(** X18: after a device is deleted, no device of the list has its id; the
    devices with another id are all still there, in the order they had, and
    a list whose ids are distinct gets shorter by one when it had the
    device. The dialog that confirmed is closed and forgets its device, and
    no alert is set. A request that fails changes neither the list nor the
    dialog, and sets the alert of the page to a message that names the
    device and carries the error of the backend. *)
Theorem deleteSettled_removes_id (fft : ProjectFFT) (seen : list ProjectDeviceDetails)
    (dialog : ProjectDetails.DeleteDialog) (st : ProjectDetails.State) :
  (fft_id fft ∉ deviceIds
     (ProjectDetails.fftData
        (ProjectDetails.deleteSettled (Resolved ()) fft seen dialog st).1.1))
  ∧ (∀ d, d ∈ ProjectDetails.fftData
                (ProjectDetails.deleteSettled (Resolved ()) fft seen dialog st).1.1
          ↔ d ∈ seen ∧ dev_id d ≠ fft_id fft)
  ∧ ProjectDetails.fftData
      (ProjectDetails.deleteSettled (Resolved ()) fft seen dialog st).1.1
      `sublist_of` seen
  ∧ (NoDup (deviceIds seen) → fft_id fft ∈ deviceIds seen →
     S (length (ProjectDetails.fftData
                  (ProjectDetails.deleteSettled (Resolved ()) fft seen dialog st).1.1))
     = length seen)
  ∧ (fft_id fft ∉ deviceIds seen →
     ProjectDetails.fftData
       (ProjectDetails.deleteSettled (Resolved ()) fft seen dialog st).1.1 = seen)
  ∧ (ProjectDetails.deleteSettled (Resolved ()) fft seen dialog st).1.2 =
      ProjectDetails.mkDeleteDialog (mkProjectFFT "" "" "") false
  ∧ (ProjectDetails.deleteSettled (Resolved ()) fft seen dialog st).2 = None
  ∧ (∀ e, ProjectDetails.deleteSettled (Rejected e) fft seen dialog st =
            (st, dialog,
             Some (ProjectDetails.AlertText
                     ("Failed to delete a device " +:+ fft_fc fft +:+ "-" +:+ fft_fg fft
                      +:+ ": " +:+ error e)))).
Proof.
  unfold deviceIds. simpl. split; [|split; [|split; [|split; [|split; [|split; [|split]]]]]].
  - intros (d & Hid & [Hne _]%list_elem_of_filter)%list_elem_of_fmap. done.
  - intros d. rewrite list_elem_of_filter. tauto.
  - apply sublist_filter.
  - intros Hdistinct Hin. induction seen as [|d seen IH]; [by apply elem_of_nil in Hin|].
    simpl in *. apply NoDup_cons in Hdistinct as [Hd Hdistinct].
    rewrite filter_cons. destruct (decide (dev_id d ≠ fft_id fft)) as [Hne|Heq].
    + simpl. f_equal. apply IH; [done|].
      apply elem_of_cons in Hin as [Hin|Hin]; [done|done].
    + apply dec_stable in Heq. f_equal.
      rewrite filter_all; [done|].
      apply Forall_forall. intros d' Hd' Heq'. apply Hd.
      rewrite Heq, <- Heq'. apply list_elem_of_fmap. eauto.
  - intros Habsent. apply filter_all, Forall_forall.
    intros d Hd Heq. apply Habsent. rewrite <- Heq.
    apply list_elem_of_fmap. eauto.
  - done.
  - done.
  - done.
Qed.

* * *

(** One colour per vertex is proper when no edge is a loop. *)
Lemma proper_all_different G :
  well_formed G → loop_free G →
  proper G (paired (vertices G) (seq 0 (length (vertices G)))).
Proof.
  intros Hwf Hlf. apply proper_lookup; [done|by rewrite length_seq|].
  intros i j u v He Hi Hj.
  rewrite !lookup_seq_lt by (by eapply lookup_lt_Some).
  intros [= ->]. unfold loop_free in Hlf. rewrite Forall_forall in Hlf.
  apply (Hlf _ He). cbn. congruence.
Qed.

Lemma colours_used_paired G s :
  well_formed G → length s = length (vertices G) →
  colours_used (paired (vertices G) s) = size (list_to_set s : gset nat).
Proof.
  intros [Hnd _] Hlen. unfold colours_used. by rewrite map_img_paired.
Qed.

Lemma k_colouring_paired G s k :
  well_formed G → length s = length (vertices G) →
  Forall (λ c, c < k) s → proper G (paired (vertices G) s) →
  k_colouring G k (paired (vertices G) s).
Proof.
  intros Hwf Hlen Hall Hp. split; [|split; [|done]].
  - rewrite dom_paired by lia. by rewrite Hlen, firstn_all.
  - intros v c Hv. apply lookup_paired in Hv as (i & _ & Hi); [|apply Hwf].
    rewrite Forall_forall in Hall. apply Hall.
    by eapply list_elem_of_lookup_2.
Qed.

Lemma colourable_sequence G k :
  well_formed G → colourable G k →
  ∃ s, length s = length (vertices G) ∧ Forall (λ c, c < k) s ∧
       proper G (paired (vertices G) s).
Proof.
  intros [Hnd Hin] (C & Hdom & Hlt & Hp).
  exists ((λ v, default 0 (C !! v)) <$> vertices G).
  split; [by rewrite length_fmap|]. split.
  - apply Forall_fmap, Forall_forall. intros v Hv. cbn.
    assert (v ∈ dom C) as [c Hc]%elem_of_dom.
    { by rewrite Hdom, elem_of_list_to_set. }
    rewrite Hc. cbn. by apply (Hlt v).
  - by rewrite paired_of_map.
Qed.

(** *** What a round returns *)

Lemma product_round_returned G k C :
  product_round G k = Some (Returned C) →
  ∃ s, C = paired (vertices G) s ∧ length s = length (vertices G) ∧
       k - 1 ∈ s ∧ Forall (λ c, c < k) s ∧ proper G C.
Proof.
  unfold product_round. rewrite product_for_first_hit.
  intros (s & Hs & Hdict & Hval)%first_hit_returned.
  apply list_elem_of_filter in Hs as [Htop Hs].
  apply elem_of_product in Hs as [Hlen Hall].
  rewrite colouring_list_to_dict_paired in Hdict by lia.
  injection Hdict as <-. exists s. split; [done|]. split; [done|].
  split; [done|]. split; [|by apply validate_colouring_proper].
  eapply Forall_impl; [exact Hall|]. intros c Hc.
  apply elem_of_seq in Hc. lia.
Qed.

— TO DO —
Give back precisely the lines above that start at the line containing "(** X18: after" and end at the line containing "device and carries", inclusive. No other lines belong in the output.

— YOUR SOLUTION —
(** X18: after a device is deleted, no device of the list has its id; the
    devices with another id are all still there, in the order they had, and
    a list whose ids are distinct gets shorter by one when it had the
    device. The dialog that confirmed is closed and forgets its device, and
    no alert is set. A request that fails changes neither the list nor the
    dialog, and sets the alert of the page to a message that names the
    device and carries the error of the backend. *)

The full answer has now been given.